Lamb's House is a historic A-listed building in Leith, a northern district of the City of Edinburgh, Scotland, which has served as both a place of residence and warehouse. The present house is an example of early-17th-century architecture typical of harbour towns around the North Sea.

== Andrew Lamb and his ships ==
The site was originally owned by Edinburgh merchant and shipowner Andrew Lamb. Lamb was said to have entertained Mary, Queen of Scots, somewhere nearby on her return from France in 1561. A contemporary chronicle claims the young queen, who landed at The Shore, "remainit in Andro Lambis hous be the space of an hour" before she was conveyed to Holyrood Palace.

After Mary's defeat at the battle of Carberry Hill in 1567, ships were hired and sent north to Shetland to try and capture the Earl of Bothwell. Andrew Lamb's ship, the Unicorn and the Lion were wrecked. Lamb claimed £2,500 Scots compensation.

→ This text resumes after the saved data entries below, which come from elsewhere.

(* ===== verification/VnodeStep.v ===== *)
(** * VnodeStep: what each operation of the vnode layer does (kernel.c)

    Over the invariant of VnodeInv.v: the vnodes at rest are free, used or
    locked as their counts say, and the vnodes in memory are a table of
    entries.  While an operation works on a vnode it is in its hands ([t]) and
    neither at rest nor in the table. *)

From stdpp Require Import sorting.
From S2P Require Import Prelude Bytes Host SkipList Kernel Links Vnode VnodeLists VnodeInv.
Local Open Scope Z_scope.

(** A vnode in memory as its users see it, and where it is. *)
Record entry := Entry { e_refs : Z; e_removed : bool; e_data : option Z; e_mounted : option Z; e_at : Z }.
Definition entry_of (q : Z) (v : vnode) : entry := Entry (rcnt v) (vn_remove v) (vdata v) (mounted v) q.
Abbreviation vkeys := (Z * Z)%type.
Abbreviation table := (gmap vkeys entry).

Definition resting (v : vnode) : Prop :=
  vn_busy v = false /\
  (inlist v = FREE_LIST /\ (vn_ns v = None /\ mounted v = None) /\ rcnt v = 0 /\ vn_remove v = false \/
   inlist v = USED_LIST /\ is_Some (vn_ns v) /\ rcnt v = 0 /\ vn_remove v = false \/
   inlist v = LOCKED_LIST /\ is_Some (vn_ns v) /\ 0 < rcnt v).

Definition all_resting (t : option Z) (B : gmap Z vnode) : Prop := forall q v, B !! q = Some v -> t <> Some q -> resting v.

Definition shows (t : option Z) (B : gmap Z vnode) (NB : gmap Z nspace) (A : table) : Prop :=
  forall k e, A !! k = Some e <-> exists q v, B !! q = Some v /\ t <> Some q /\ entry_of q v = e /\ named B NB q k.1 k.2.

(** ** Taking a vnode in hand and putting it back *)

Lemma all_resting_insert q v B : all_resting (Some q) B -> all_resting (Some q) (<[q := v]> B).
Proof. intros H r w Hr Hne. rewrite lookup_insert_ne in Hr by congruence. by apply (H r). Qed.
Lemma all_resting_focus q B : all_resting None B -> all_resting (Some q) B.
Proof. intros H r w Hr _. by apply (H r). Qed.
Lemma all_resting_back q v B : all_resting (Some q) B -> B !! q = Some v -> resting v -> all_resting None B.
Proof. intros H Hq Hv r w Hr _. destruct (decide (r = q)) as [->|Hne]; [congruence|]. apply (H r w Hr). congruence. Qed.

Lemma named_insert_ne B NB q v r id num : r <> q -> named (<[q := v]> B) NB r id num <-> named B NB r id num.
Proof. intros Hne. unfold named. rewrite lookup_insert_ne by done. done. Qed.

Lemma shows_insert q v B NB A : shows (Some q) B NB A -> shows (Some q) (<[q := v]> B) NB A.
Proof.
  intros H k e. rewrite (H k e). split; intros (r & w & Hr & Hne & He & Hn); exists r, w.
  - rewrite lookup_insert_ne, named_insert_ne by congruence. done.
  - rewrite lookup_insert_ne, named_insert_ne in * by congruence. done.
Qed.

Lemma shows_free q v B NB A : B !! q = Some v -> vn_ns v = None -> shows None B NB A <-> shows (Some q) B NB A.
Proof.
  intros Hq Hv.
  assert (forall k e, (exists r w, B !! r = Some w /\ None <> Some r /\ entry_of r w = e /\ named B NB r k.1 k.2) <->
    (exists r w, B !! r = Some w /\ Some q <> Some r /\ entry_of r w = e /\ named B NB r k.1 k.2)) as E.
  { intros k e. split; intros (r & w & Hr & Hne & He & Hn); exists r, w; split_and!; try done. intros [= <-].
    destruct Hn as (x & p & ns & Hx & Hp & _). congruence. }
  split; intros H k e; [by rewrite <- E|by rewrite E].
Qed.

Section unique.
Context (l : layer) (B : gmap Z vnode) (NB : gmap Z nspace) (A : table) (Hc : core None l B NB).

Lemma shows_lookup q v id num : shows None B NB A -> B !! q = Some v -> named B NB q id num -> A !! (id, num) = Some (entry_of q v).
Proof. intros H Hq Hn. apply H. by exists q, v. Qed.

Lemma shows_find k e : shows None B NB A -> A !! k = Some e -> exists q v, B !! q = Some v /\ entry_of q v = e /\ named B NB q k.1 k.2.
Proof. intros H Hk. apply H in Hk as (q & v & ? & _ & ? & ?). eauto. Qed.

Lemma shows_focus q v id num :
  shows None B NB A -> B !! q = Some v -> named B NB q id num -> shows (Some q) B NB (delete (id, num) A).
Proof.
  intros H Hq Hn k e. rewrite lookup_delete_Some, (H k e). split.
  - intros (Hne & r & w & Hr & _ & He & Hnr). exists r, w. split_and!; try done. intros [= <-].
    destruct Hn as (x & p & ns & Hx & Hp & Hns & E1 & E2), Hnr as (y & p' & ns' & Hy & Hp' & Hns' & E1' & E2').
    assert (y = x) as -> by congruence. assert (p' = p) as -> by congruence. destruct k; cbn in *. congruence.
  - intros (r & w & Hr & Hne & He & Hnr). split; [|by exists r, w]. intros <-. cbn in Hnr.
    apply Hne. f_equal. by apply (named_unique None l B NB q r id num).
Qed.
End unique.

Lemma shows_back q v id num B NB A :
  shows (Some q) B NB A -> B !! q = Some v -> named B NB q id num -> (forall r, named B NB r id num -> r = q) ->
  shows None B NB (<[(id, num) := entry_of q v]> A).
Proof.
  intros H Hq Hn Hu k e. rewrite lookup_insert_Some, (H k e). split.
  - intros [[<- <-]|(Hne & r & w & Hr & _ & He & Hnr)]; [by exists q, v|by exists r, w].
  - intros (r & w & Hr & _ & He & Hnr). destruct (decide (r = q)) as [->|Hne].
    + left. assert (w = v) as -> by congruence. split; [|done].
      destruct Hn as (x & p & ns & Hx & Hp & Hns & E1 & E2), Hnr as (y & p' & ns' & Hy & Hp' & Hns' & E1' & E2').
      assert (y = x) as -> by congruence. assert (p' = p) as -> by congruence. destruct k; cbn in *. congruence.
    + right. split; [intros <-; by apply Hne, Hu|]. exists r, w. split_and!; try done. congruence.
Qed.

Lemma core_focus l B NB q v : core None l B NB -> B !! q = Some v -> vn_ns v = None -> core (Some q) l B NB.
Proof.
  intros [C1 C2 C3 [ks [K1 K2 K3]] [nl [N1 N2 N3]] C6 C7] Hq Hv. split; try done.
  - exists ks. split; [done..|]. intros k. rewrite K3. split; intros [Hn _]; (split; [done|]); [|done].
    intros [= ->]. destruct Hn as (x & p & ns & Hx & Hp & _). congruence.
  - exists nl. split; [done..|]. intros p r Hp. rewrite N3 by done. split; intros [Hn _]; (split; [done|]); [|done].
    intros [= <-]. rewrite <- C1, lookup_fmap in Hq. rewrite lookup_fmap in Hn. destruct (vns l !! q); [|done].
    injection Hq as <-. cbn in *. congruence.
Qed.

Lemma resting_busy v : resting v -> vn_busy v = false.
Proof. by intros [H _]. Qed.
Lemma resting_named v : resting v -> is_Some (vn_ns v) -> vn_remove v = true \/ rcnt v <> 0 -> 0 < rcnt v /\ inlist v = LOCKED_LIST.
Proof. intros [_ [(_&[E _]&_)|[(_&_&E1&E2)|(E&_&Hr)]]] [p Hp] Ho; [congruence| |by split]. destruct Ho; congruence. Qed.

(** ** The whole state *)

(** A vnode as its file system knows it: the address of the operations, the
    data of the name space, the number. *)
Abbreviation fsname := (Z * Z * Z)%type.

(** What the vnode layer and the file systems below agree on. *)
Record contract (X : Type) := Contract {
  fc_good : X -> Prop;                          (** between two calls *)
  fc_space : Z -> Z -> Prop;                    (** operations and data of a mounted name space *)
  fc_owns : X -> fsname -> option Z -> Prop;    (** the data a file system has for a vnode *)
  fc_calls : bool -> Prop;                      (** on whose behalf calls may be made *)
  fc_quiet : X -> X -> Prop;                    (** what reading and writing vnodes may do *)
  fc_order : PreOrder fc_quiet;
  fc_ops : gmap Z Z;                            (** where the operations of a file system are *)
  fc_root : option Z;                           (** the vnode of the root *)
}.
Arguments fc_good {X}.
Arguments fc_space {X}.
Arguments fc_owns {X}.
Arguments fc_calls {X}.
Arguments fc_quiet {X}.
Arguments fc_order {X}.
Arguments fc_ops {X}.
Arguments fc_root {X}.

(** A call about [o] leaves a good state, gives back no memory, and leaves the
    data of every other vnode; unless it removes one ([rm]) it is quiet. *)
Definition moves {X} (x_host : X -> host) (fc : contract X) (rm : bool) (o : fsname) (x x' : X) : Prop :=
  fc_good fc x' /\ h_brk (x_host x) <= h_brk (x_host x') /\ (forall o' d, o' <> o -> fc_owns fc x o' d -> fc_owns fc x' o' d) /\
  (rm = false -> fc_quiet fc x x').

In January 1581, Lamb was the owner of the Mary Grace, which was sailing to Flanders with Montbirneau, a servant of Esmé Stewart. In November 1583, Lamb's passengers were an embassy to France led by Lord Seton with his son Alexander Seton and the architect William Schaw.

== The house today ==
Lamb's House is situated at the corner of Burgess Street and Water Street.

Lamb's House was a National Trust for Scotland property, used as a day centre for older people until it was sold to conservation architect Nicholas Groves-Raines and Kristin Hannesdottir in 2010. The house has been sensitively restored to a dwelling set over four storeys, with commercial offices in a traditional style extension to the West and a neo-Georgian pavilion in the garden, which operates as a holiday let. The building also houses the Consulate of Iceland in Edinburgh, with Kristin Hannesdottir serving as Honorary Consul.